Singles from Where We Are
- "What About Now" Released: 23 October 2009;

= Where We Are =

Where We Are is the ninth studio album by Irish boy band Westlife. It was released on 27 November 2009 in Ireland and on 30 November 2009 in the UK through S Records, RCA Records and Sony Music. Where We Are is the group's first album following a hiatus in 2008. This album was preceded by the lead single "What About Now" (a cover of the Daughtry song) and it was released on 23 October 2009 as a digital download a day later as a CD single.

The group collaborated with numerous notable producers for the album, notably Ryan Tedder of the pop rock band OneRepublic, Jim Jonsin, Greg Wells and Sam Watters, among others. Where We Are is also notably the first Westlife album not to have Steve Mac and Wayne Hector produce or write any of the songs.
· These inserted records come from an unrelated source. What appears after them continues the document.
(* ===== verification/Trader.v ===== *)
(** From what a strategy wanted to what a venue was asked
    ([oq-live/src/trader.rs], with the halt of [oq-live/src/run.rs]).  A
    [BTreeMap] by the strategy's ids is a [gmap] read in the order of its
    keys. *)

From stdpp Require Import gmap strings.
From S2P Require Import Prelude Slices Text Types Order Instrument Tick Strategy Risk Books LiveBook LiveSession SessionLife.
#[local] Open Scope Z_scope.

Import (hints) Strategy.

(** * The trader *)

Inductive Outcome :=
| OSent (local : OrderId) (client_id : text)
| ORefused (local : OrderId) (why : text)
| OUnresolved (local : OrderId) (client_id why : text)
| OUnknownOrder (local : OrderId)
| OCancelled (local : OrderId) (client_id : text)
| OCancelFailed (local : OrderId) (client_id why : text).
Definition NOT_FOUND_IS_ANSWER_AFTER : Nanos := 10000000000.
Record RestingOrder := mkRestingOrder {
  ro_local : Z; ro_client_id : text; ro_closing : bool; ro_side : option Side; ro_price : option PriceTicks; ro_qty : option QtyLots;
}.
Abbreviation Asked := (Side * option PriceTicks * QtyLots)%type (only parsing).
Record Trader (S : Type) := mkTrader {
  tr_strategy : S;
  tr_session : Session;
  tr_live : gmap Z text;
  tr_closing : gset Z;
  tr_withdrawn : gset Z;
  tr_intents : list Intent;
  tr_asked : gmap Z Asked;
  tr_unanswered : list (OrderId * text * Nanos);
}.
#[global] Arguments mkTrader {S}.
#[global] Arguments tr_strategy {S}.
#[global] Arguments tr_session {S}.
#[global] Arguments tr_live {S}.
#[global] Arguments tr_closing {S}.
#[global] Arguments tr_withdrawn {S}.
#[global] Arguments tr_intents {S}.
#[global] Arguments tr_asked {S}.
#[global] Arguments tr_unanswered {S}.

(** A map in the order of its keys. *)
Definition in_order {A} (m : gmap Z A) : list (Z * A) := sort_by_key fst (map_to_list m).

Module Trader.
Section trader.
Context {S : Type} `{Strategy.Strategy S} (v : Venue) (os : Os).
Implicit Types (t : Trader S) (w : World) (id : text) (local : OrderId) (now : Nanos).

Definition new (strategy : S) (session : Session) : Trader S := mkTrader strategy session ∅ ∅ ∅ [] ∅ [].
Definition set_strategy t (s : S) : Trader S :=
  mkTrader s (tr_session t) (tr_live t) (tr_closing t) (tr_withdrawn t) (tr_intents t) (tr_asked t) (tr_unanswered t).
Definition set_session t (s : Session) : Trader S :=
  mkTrader (tr_strategy t) s (tr_live t) (tr_closing t) (tr_withdrawn t) (tr_intents t) (tr_asked t) (tr_unanswered t).
Definition set_intents t (i : list Intent) : Trader S :=
  mkTrader (tr_strategy t) (tr_session t) (tr_live t) (tr_closing t) (tr_withdrawn t) i (tr_asked t) (tr_unanswered t).
Definition set_unanswered t (u : list (OrderId * text * Nanos)) : Trader S :=
  mkTrader (tr_strategy t) (tr_session t) (tr_live t) (tr_closing t) (tr_withdrawn t) (tr_intents t) (tr_asked t) u.
Definition set_live t (m : gmap Z text) : Trader S :=
  mkTrader (tr_strategy t) (tr_session t) m (tr_closing t) (tr_withdrawn t) (tr_intents t) (tr_asked t) (tr_unanswered t).
Definition set_closing t (c : gset Z) : Trader S :=
  mkTrader (tr_strategy t) (tr_session t) (tr_live t) c (tr_withdrawn t) (tr_intents t) (tr_asked t) (tr_unanswered t).
Definition set_withdrawn t (x : gset Z) : Trader S :=
  mkTrader (tr_strategy t) (tr_session t) (tr_live t) (tr_closing t) x (tr_intents t) (tr_asked t) (tr_unanswered t).
Definition set_asked t (a : gmap Z Asked) : Trader S :=
  mkTrader (tr_strategy t) (tr_session t) (tr_live t) (tr_closing t) (tr_withdrawn t) (tr_intents t) a (tr_unanswered t).

(** ** Questions *)

Definition local_id t id : option OrderId := fst <$> find (λ p : Z * text, bool_decide (p.2 = id)) (in_order (tr_live t)).
Definition is_live t local : bool := bool_decide (is_Some (tr_live t !! local)).
Definition resting t : list text := (in_order (tr_live t)).*2.
Definition resting_order t (p : Z * text) : RestingOrder :=
  let asked := tr_asked t !! p.1 in
  mkRestingOrder p.1 p.2 (bool_decide (p.1 ∈ tr_closing t)) ((λ a : Asked, a.1.1) <$> asked) (asked ≫= λ a : Asked, a.1.2)
    ((λ a : Asked, a.2) <$> asked).
Definition resting_orders t : list RestingOrder := resting_order t <$> in_order (tr_live t).
Definition unanswered t : nat := length (tr_unanswered t).

(** ** Acting on intents *)

Definition withdraw t w local id : Outcome * World :=
  let '(answer, w) := Session.cancel v (tr_session t) w id in
  (match answer with
   | Sent _ => OCancelled local id
   | Refused b => OCancelFailed local id (breach_text b)
   | SRejected why => OCancelFailed local id why
   | SUnresolved _ why => OCancelFailed local id why
   end, w).
Fixpoint withdraw_each t w (orders : list (Z * text)) : list Outcome * World :=
  match orders with
  | [] => ([], w)
  | (local, id) :: orders =>
      let '(o, w) := withdraw t w local id in
      let '(os, w) := withdraw_each t w orders in (o :: os, w)
  end.

Definition send t w local (o : ProposedOrder) (mark : PriceTicks) now : run (Outcome * Trader S * World) :=
  let closing := po_reduce_only o in
  let t := set_asked t (<[local := (po_side o, po_limit_price o, po_qty o)]> (tr_asked t)) in
  '(submitted, s, w) ← Session.submit v os (tr_session t) w o mark now;
  let t := set_session t s in
  let t := match submitted with Refused _ | SRejected _ => set_asked t (delete local (tr_asked t)) | _ => t end in
  mret match submitted with
       | Sent id =>
           let t := set_live t (<[local := id]> (tr_live t)) in
           (OSent local id, if closing then set_closing t ({[local]} ∪ tr_closing t) else t, w)
       | Refused b => (ORefused local (breach_text b), t, w)
       | SRejected why => (ORefused local why, t, w)
       | SUnresolved id why => (OUnresolved local id why, if closing then set_closing t ({[local]} ∪ tr_closing t) else t, w)
       end.

Definition is_close (o : Offset) : bool := match o with Close => true | _ => false end.
Definition act t w (intent : Intent) (mark : PriceTicks) now : run (list Outcome * Trader S * World) :=
  match intent with
  | Limit _ id side price qty offset =>
      '(o, t, w) ← send t w id (mkProposed side (Some price) qty (is_close offset)) mark now; mret ([o], t, w)
  | Market _ id side qty offset =>
      '(o, t, w) ← send t w id (mkProposed side None qty (is_close offset)) mark now; mret ([o], t, w)
  | Cancel id =>
      mret match tr_live t !! id with
           | Some client_id => let '(o, w) := withdraw t w id client_id in ([o], t, w)
           | None => ([OUnknownOrder id], t, w)
           end
  | CancelAll => let '(os, w) := withdraw_each t w (in_order (tr_live t)) in mret (os, t, w)
  end.
Fixpoint act_all t w (intents : list Intent) (mark : PriceTicks) now : run (list Outcome * Trader S * World) :=
  match intents with
  | [] => mret ([], t, w)
  | i :: intents => '(a, t, w) ← act t w i mark now; '(b, t, w) ← act_all t w intents mark now; mret (a ++ b, t, w)
  end.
The album was met with mixed reviews, although it was still commercially successful, debuting at number two at the UK Albums Chart and got 2× Platinum Certification in the United Kingdom which sold more than 600 000 records. Despite the high peak, it was the first Westlife album not to peak at number one since their 2004 album Allow Us to Be Frank peaked at number three. This is the 7th top-selling album of 2009 in Ireland.

==Background==
The recording process of the album started in LA on 1 July 2009. The first song they recorded was the ballad, "I’ll See You Again"". "I'll See You Again" was recorded by Ross at Metropolis Studios. For their first single "What About Now" Feehily told The Daily Mirror, "We wanted the first single from our new album to be somewhere between the Westlife sound our fans know and love, and the new direction we're heading in." The song "Shadows" was written by Ryan Tedder and AJ McLean for the Backstreet Boys' seventh album This Is Us but was not selected for inclusion. It was subsequently purchased by record label boss Simon Cowell for Leona Lewis's second album Echo but it was later decided that the song was more suited to a boyband and thus given Westlife to record.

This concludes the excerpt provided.